## BRIEF
Could you count the lines in the data that contain "then"? Reply with the number only.

## PROVIDED RECORDS
(** ** Growth of a class *)

Lemma blk_allocated_inv sh k : slab_inv geo sh -> blk_allocated sh = n2z k * seg_blks -> (k < length (base_segments sh))%nat ->
  slab_inv geo (set_blk_allocated sh (blk_allocated sh + seg_blks)).
Proof using Hgeo.
  intros [V1 V2 V3 V4 V5 V6 V7 V8 V9 V10 V11] Hk Hlt. pose proof (seg_blks_bound geo Hgeo).
  assert (forall s, unreached geo (set_blk_allocated sh (blk_allocated sh + seg_blks)) s -> unreached geo sh s) as Hm by (intros s; unfold unreached; cbn; destruct (from_end sh); lia).
  split; try done.
  - exists (S k). cbn. split; [lia|done].
  - intros s g Hs Hu. by apply (V8 s g), Hm.
  - intros a Ha. destruct (V9 a Ha) as (s & g & -> & Hs & Hc & Hr). exists s, g. split; [done|]. split; [done|]. split; [done|]. intros Hu. by apply Hr, Hm.
Qed.

Lemma free_segments_inv sh a l : slab_inv geo sh -> free_segments sh = a :: l -> slab_inv geo (set_free_segments sh l).
Proof using Type.
  intros [V1 V2 V3 V4 V5 V6 V7 V8 V9 V10 V11] Hl. rewrite Hl in V9, V10. split; try done.
  - intros b Hb. apply V9. by right.
  - by apply list.NoDup_cons in V10 as [_ V10].
Qed.

(** No segment is left. *)
Definition no_segments (sh : slab_shard) : Prop := free_segments sh = [] /\ total_blks sh < blk_allocated sh + seg_blks.

Lemma grow_class_ok sh c cl A : slab_inv geo sh -> slab_classes sh !! c = Some cl -> slab_rep geo sh A ->
  exists r sh', mcd_fth_osd_grow_class geo junk sh c = Some (r, sh') /\
    match r with
    | None => sh' = sh /\ no_segments sh
    | Some _ => slab_inv geo sh' /\ slab_keeps sh sh' /\ slab_rep geo sh' A /\
        exists s g g', base_segments sh !! s = Some g /\ sg_class g = None /\ base_segments sh' = <[s := g']> (base_segments sh) /\ sg_class g' = Some c /\ next_slab g' = 0
    end.
Proof using Hgeo.
  intros I Hc R. pose proof (seg_blks_bound geo Hgeo) as HB. destruct (v_alloc I) as (k & Hk & Hkl). pose proof (v_blks I) as Htot. unfold mcd_fth_osd_grow_class. cbv zeta.
  destruct (Z.ltb_spec (total_blks sh) (blk_allocated sh + seg_blks)) as [Hend|Hmore].
  - destruct (free_segments sh) as [|a l] eqn:El.
    + rewrite (proj2 (Z.ltb_lt _ _)) by lia. exists None, sh. split; [done|]. split; [done|]. by split.
    + unfold mcd_fth_osd_allocate_segment. rewrite El. pose proof (v_nodup I) as Hnd. rewrite El in Hnd. apply list.NoDup_cons in Hnd as [Hnd _].
      destruct (v_freed I a ltac:(rewrite El; by left)) as (s & g & -> & Hs & Hcl & Hr). pose proof (lookup_lt_Some _ _ _ Hs). cbn [total_blks set_free_segments].
      rewrite (proj2 (Z.ltb_ge _ _)) by nia. destruct (assign_segment_ok geo Hgeo junk (set_free_segments sh l) c cl s g A) as (i & sh' & -> & I' & P' & R' & g' & Hg'); try done.
      * by apply (free_segments_inv sh (n2z s * seg_blks)).
      * exists (Some i), sh'. cbn. split; [done|]. split; [done|]. split; [by destruct P'|]. split; [done|]. by exists s, g, g'.
  - assert (k < length (base_segments sh))%nat as Hlt by nia. set (s := if from_end sh then (length (base_segments sh) - 1 - k)%nat else k).
    assert ((if from_end sh then total_blks sh - seg_blks - blk_allocated sh else blk_allocated sh) = n2z s * seg_blks) as -> by (unfold s; destruct (from_end sh); nia).
    assert (s < length (base_segments sh))%nat as Hsl by (unfold s; destruct (from_end sh); lia). destruct (lookup_lt_is_Some_2 _ _ Hsl) as [g Hs].
    assert (unreached geo sh s) as Hun by (unfold unreached, s; destruct (from_end sh); nia). pose proof (v_fresh I s g Hs Hun) as Hcl.
    cbn [total_blks set_blk_allocated]. rewrite (proj2 (Z.ltb_ge _ _)) by nia.
    destruct (assign_segment_ok geo Hgeo junk (set_blk_allocated sh (blk_allocated sh + seg_blks)) c cl s g A) as (i & sh' & -> & I' & P' & R' & g' & Hg'); try done.
    + by apply (blk_allocated_inv sh k).
    + unfold unreached, s. cbn. destruct (from_end sh); nia.
    + cbn. intros Hin. destruct (v_freed I _ Hin) as (t & h & E & _ & _ & Hr). assert (t = s) as -> by nia. done.
    + exists (Some i), sh'. cbn. split; [done|]. split; [done|]. split; [by destruct P'|]. split; [done|]. by exists s, g, g'.
Qed.

(** ** Progress *)

Definition places (c : nat) (g : mcd_osd_segment) : Z :=
  match sg_class g with None => 1 + slabs_in c | Some d => if decide (d = c) then slabs_in c - next_slab g else 0 end.

Definition potential (c : nat) (sh : slab_shard) : Z := seg_sum (places c) (base_segments sh).

Lemma places_bound sh c s g : slab_inv geo sh -> base_segments sh !! s = Some g -> 0 <= places c g <= 1 + slabs_in c.
Proof using Hgeo.
  intros I Hs. unfold places. pose proof (slabs_in_bound geo c Hgeo). destruct (v_seg I s g Hs) as [F|(d & cl & bm & O)].
  - rewrite (f_class F). lia.
  - rewrite (s_class O). pose proof (s_next O). case_decide; [subst; lia|lia].
Qed.

Lemma potential_bound sh c : slab_inv geo sh -> 0 <= potential c sh <= lenZ (base_segments sh) * (1 + slabs_in c).
Proof using Hgeo. intros I. apply seg_sum_bound. intros s g Hs. by apply (places_bound sh c s g). Qed.

Lemma potential_shape sh sh' c : same_shape sh sh' -> potential c sh' <= potential c sh.
Proof using Type.
  intros P. unfold potential. pose proof (p_base _ _ P) as H. induction H as [|g g' l l' [(E & _) Hn] _ IH]; [done|]. rewrite !seg_sum_cons. unfold places at 1 3. rewrite E.
  destruct (sg_class g); [case_decide|]; lia.
Qed.

(** The potential falls with the next place of a segment. *)
Lemma potential_next sh sh' c s g g' : same_shape sh sh' -> base_segments sh !! s = Some g -> base_segments sh' !! s = Some g' -> sg_class g = Some c -> next_slab g < next_slab g' ->
  potential c sh' < potential c sh.
Proof using Type.
  intros P Hs Hs' Hc Hn. pose proof (p_base _ _ P) as H. unfold potential. revert s Hs Hs'. induction H as [|x x' l l' [(E & _) Hle] Hl IH]; intros [|s] Hs Hs'; try done; rewrite !seg_sum_cons; cbn in Hs, Hs'.
  - injection Hs as ->. injection Hs' as ->. assert (seg_sum (places c) l' <= seg_sum (places c) l).
    { clear -Hl. induction Hl as [|h h' l l' [(E & _) Hn] _ IH]; [done|]. rewrite !seg_sum_cons. unfold places at 1 3. rewrite E. destruct (sg_class h); [case_decide|]; lia. }
    unfold places at 1 3. rewrite E, Hc, !decide_True by done. lia.
  - specialize (IH s Hs Hs'). unfold places at 1 3. rewrite E. destruct (sg_class x); [case_decide|]; lia.
Qed.

Lemma potential_grow sh sh' c s g g' : base_segments sh !! s = Some g -> sg_class g = None -> base_segments sh' = <[s := g']> (base_segments sh) -> sg_class g' = Some c -> next_slab g' = 0 ->
  potential c sh' < potential c sh.
Proof using Type.
  intros Hs Hc E Hc' Hn. unfold potential. rewrite E, (seg_sum_insert _ _ _ _ _ Hs). unfold places at 2 3. rewrite Hc, Hc', Hn, decide_True by done. lia.
Qed.

(** ** The next places of a segment *)

Lemma next_inv sh s g c cl bm n : slab_inv geo sh -> base_segments sh !! s = Some g -> seg_ok geo (slab_classes sh) (segment_table sh) s g c cl bm -> 0 <= n <= slabs_in c ->
  slab_inv geo (set_segment sh s (seg_next g n)).
Proof using Hgeo.
  intros I Hs O Hn. pose proof (segment_inv geo sh s g (seg_next g n) c cl bm bm Hgeo I Hs O) as H. cbn in H. rewrite Z.sub_add in H.
  assert (set_class sh c (class_used cl (cl_used_slabs cl)) = sh) as E. { unfold set_class. rewrite list_insert_id; [by destruct sh|]. rewrite (s_cl O). by destruct cl. }
  rewrite E in H. apply H; try done; [apply (s_map O)|apply (s_words O)|apply (s_used O)].
Qed.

## SOLUTION TO THIS PROBLEM
3